ACTIVITY: Scan the listing below and copy each line holding the word "length".

DATA FOR THE TASK:
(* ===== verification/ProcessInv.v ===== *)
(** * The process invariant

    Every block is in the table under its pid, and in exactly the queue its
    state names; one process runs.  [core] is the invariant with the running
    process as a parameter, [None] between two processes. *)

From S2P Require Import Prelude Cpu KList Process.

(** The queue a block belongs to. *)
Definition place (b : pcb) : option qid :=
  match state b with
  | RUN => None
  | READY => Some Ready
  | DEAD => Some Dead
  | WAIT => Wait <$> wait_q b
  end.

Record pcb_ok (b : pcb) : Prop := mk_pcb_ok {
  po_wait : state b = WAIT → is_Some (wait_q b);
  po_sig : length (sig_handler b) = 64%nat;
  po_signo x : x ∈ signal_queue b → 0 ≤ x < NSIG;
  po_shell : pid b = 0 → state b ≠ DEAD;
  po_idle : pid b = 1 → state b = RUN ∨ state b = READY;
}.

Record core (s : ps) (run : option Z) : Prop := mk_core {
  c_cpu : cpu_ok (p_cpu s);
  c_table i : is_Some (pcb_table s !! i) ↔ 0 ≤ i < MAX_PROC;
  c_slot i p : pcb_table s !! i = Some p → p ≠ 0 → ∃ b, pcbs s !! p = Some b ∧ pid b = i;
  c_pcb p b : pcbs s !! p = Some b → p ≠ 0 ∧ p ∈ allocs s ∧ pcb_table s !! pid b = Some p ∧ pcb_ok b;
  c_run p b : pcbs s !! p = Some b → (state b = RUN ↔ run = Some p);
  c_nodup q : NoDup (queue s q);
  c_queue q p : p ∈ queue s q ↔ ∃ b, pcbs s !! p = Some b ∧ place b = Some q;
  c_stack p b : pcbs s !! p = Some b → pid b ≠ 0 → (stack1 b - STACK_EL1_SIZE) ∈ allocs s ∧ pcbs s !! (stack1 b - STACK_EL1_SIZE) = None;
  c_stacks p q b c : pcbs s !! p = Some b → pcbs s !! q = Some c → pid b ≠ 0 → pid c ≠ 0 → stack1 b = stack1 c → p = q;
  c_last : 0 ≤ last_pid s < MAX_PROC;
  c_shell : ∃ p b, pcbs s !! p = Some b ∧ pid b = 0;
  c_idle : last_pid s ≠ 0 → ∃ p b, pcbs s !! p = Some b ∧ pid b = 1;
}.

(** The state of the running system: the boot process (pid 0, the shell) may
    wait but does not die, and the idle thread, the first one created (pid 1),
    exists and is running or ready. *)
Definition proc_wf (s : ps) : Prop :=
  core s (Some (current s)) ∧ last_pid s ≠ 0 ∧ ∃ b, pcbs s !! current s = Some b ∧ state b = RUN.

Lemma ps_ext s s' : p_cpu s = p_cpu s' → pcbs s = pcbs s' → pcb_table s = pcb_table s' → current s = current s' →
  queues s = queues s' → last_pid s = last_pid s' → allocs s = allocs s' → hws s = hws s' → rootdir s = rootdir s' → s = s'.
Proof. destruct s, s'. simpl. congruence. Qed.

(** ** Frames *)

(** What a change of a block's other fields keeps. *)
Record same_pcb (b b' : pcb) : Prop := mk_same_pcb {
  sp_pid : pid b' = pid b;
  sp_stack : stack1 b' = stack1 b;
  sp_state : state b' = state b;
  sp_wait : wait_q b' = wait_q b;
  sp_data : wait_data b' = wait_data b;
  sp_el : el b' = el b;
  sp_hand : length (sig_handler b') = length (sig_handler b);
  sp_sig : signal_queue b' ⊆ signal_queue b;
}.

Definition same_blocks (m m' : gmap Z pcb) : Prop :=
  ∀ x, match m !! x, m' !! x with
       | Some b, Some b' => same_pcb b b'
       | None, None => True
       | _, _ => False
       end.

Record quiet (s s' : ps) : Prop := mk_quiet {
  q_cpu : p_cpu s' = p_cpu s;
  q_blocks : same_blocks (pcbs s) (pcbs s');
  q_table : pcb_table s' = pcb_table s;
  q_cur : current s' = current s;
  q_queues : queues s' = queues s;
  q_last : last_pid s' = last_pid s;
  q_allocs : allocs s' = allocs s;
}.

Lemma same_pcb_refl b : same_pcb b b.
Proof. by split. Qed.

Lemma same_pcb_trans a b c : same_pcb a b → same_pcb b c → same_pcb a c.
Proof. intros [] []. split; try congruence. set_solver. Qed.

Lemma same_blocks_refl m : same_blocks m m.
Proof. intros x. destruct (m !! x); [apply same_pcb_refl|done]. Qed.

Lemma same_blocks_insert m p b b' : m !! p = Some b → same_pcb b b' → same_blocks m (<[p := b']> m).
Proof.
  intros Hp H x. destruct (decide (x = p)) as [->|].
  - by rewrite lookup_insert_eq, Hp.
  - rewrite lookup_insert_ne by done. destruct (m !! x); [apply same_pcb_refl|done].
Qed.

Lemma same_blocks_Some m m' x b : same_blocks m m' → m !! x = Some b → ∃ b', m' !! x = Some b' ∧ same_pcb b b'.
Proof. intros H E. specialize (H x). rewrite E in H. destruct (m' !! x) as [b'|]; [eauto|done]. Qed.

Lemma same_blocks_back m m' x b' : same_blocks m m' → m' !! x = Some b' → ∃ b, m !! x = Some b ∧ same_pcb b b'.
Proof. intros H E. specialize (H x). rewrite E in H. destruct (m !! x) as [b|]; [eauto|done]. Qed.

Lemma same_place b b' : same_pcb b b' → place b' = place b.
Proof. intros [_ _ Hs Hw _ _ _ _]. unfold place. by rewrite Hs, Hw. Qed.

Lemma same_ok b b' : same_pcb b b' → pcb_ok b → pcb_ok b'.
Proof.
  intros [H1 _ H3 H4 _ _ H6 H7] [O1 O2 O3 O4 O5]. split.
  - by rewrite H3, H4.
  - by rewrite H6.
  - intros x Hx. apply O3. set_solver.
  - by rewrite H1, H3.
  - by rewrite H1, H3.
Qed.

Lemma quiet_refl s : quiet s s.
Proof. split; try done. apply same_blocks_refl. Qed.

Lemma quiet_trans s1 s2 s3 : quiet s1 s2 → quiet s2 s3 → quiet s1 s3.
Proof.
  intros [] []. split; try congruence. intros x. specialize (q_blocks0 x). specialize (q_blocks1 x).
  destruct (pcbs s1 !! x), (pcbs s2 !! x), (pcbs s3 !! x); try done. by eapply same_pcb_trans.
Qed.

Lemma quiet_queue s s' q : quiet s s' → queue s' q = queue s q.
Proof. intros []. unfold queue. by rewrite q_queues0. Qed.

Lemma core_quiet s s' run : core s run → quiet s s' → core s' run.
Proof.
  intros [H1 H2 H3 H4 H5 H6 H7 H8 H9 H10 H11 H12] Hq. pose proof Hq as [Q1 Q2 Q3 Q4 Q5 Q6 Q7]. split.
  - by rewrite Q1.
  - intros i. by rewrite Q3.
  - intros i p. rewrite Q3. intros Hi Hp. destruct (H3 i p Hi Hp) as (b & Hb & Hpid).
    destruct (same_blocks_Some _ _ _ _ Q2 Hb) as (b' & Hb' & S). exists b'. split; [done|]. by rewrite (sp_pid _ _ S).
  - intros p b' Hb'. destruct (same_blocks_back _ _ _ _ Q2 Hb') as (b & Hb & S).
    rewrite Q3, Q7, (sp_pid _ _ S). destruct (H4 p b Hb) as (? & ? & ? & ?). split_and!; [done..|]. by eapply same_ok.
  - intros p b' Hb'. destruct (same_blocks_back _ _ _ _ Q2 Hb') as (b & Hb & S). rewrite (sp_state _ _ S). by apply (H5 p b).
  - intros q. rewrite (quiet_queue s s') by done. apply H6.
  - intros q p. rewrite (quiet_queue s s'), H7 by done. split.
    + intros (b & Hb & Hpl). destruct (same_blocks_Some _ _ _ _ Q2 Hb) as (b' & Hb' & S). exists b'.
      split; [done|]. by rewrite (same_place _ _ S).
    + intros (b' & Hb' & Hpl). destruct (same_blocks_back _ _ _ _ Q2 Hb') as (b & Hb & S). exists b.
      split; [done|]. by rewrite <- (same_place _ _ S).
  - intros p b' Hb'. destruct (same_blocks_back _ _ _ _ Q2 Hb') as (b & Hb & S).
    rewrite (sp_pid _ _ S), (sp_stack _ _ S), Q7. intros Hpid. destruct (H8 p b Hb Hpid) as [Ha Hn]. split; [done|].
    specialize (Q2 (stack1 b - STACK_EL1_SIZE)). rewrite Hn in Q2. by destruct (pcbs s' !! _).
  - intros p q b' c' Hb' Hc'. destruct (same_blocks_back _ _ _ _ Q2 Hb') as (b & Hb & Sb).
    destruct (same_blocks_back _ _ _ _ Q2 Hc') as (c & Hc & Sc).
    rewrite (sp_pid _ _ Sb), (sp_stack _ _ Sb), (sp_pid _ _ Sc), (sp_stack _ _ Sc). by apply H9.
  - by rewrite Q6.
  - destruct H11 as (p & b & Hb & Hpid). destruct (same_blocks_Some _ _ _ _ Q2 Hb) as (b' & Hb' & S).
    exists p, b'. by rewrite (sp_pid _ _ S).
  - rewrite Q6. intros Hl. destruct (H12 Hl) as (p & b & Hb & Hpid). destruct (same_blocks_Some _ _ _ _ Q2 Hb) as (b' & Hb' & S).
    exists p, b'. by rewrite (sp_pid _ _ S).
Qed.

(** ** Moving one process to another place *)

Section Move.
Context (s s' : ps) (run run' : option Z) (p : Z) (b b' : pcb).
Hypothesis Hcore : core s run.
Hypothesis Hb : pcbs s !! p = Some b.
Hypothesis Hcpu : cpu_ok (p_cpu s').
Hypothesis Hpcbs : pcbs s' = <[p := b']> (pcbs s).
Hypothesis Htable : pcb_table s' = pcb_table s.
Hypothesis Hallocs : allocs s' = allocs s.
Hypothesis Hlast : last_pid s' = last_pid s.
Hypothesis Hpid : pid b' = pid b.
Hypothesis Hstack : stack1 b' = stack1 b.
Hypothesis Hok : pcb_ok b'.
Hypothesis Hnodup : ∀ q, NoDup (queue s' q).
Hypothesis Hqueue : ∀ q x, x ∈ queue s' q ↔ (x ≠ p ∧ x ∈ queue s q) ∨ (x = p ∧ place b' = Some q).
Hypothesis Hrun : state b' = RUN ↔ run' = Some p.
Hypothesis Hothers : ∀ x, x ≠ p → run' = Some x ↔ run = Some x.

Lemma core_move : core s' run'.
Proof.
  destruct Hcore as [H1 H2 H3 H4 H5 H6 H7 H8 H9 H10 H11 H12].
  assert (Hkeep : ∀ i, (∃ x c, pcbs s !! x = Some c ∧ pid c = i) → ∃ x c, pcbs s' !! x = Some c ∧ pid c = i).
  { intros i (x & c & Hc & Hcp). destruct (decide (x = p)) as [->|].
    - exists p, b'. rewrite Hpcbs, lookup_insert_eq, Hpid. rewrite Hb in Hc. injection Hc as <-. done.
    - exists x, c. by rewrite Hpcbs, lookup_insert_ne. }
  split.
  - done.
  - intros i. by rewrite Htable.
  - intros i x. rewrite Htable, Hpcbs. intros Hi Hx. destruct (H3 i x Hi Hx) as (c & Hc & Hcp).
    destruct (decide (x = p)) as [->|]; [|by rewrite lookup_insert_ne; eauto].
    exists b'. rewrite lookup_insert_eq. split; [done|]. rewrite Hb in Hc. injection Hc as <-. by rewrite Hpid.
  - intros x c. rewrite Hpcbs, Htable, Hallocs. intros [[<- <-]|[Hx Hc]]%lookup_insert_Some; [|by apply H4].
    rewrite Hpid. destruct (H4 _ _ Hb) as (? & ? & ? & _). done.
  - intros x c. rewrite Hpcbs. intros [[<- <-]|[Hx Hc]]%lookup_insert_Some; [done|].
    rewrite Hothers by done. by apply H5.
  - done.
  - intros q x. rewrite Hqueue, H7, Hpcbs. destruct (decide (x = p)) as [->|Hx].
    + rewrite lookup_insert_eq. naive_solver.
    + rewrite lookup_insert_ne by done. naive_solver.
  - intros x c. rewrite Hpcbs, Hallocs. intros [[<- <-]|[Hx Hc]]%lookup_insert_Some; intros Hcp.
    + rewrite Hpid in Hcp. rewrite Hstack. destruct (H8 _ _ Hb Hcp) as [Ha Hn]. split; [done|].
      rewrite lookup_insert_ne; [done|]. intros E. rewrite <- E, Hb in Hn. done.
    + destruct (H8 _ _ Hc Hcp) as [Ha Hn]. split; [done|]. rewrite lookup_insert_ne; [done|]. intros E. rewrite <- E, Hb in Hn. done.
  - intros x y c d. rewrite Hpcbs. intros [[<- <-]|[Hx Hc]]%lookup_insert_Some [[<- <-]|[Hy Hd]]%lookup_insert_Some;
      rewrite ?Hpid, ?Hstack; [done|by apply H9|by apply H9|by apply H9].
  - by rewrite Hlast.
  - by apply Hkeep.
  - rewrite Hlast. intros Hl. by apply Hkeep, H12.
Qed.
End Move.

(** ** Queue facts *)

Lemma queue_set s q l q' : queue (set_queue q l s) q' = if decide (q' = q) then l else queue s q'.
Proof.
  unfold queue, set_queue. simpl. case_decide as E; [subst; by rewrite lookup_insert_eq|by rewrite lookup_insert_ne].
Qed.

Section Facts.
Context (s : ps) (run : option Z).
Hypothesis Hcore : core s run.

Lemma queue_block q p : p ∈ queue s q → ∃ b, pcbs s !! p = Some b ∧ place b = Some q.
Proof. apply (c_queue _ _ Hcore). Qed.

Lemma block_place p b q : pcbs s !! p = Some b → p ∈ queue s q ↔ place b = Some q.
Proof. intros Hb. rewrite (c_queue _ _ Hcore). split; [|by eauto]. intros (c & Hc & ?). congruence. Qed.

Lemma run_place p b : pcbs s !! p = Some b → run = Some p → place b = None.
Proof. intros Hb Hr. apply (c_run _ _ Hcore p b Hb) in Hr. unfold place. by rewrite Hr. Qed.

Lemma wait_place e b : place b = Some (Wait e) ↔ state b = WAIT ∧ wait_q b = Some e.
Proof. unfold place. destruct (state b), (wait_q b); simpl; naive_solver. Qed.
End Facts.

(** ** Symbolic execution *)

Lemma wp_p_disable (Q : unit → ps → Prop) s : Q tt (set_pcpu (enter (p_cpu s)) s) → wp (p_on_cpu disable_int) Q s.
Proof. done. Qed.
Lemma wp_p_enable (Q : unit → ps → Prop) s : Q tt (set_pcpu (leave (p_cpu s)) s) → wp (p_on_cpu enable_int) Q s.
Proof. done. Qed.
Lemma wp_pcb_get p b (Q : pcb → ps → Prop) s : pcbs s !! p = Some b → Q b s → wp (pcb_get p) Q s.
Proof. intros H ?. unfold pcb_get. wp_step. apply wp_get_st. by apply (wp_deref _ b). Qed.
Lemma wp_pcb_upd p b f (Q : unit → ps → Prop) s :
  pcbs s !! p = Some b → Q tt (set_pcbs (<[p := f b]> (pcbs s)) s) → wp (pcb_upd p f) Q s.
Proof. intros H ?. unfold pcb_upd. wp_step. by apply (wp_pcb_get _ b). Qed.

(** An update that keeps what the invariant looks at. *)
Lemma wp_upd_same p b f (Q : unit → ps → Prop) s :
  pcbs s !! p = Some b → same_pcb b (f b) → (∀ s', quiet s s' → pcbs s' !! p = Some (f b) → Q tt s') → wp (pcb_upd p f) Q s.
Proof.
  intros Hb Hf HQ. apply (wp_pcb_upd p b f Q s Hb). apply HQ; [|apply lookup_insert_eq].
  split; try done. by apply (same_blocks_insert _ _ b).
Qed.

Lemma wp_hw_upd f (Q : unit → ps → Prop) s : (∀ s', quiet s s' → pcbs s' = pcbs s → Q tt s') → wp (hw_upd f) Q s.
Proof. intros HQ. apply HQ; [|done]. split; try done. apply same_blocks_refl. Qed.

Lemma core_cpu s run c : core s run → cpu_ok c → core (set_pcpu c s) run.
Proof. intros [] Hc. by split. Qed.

ANSWER BELOW:
  po_sig : length (sig_handler b) = 64%nat;
  sp_hand : length (sig_handler b') = length (sig_handler b);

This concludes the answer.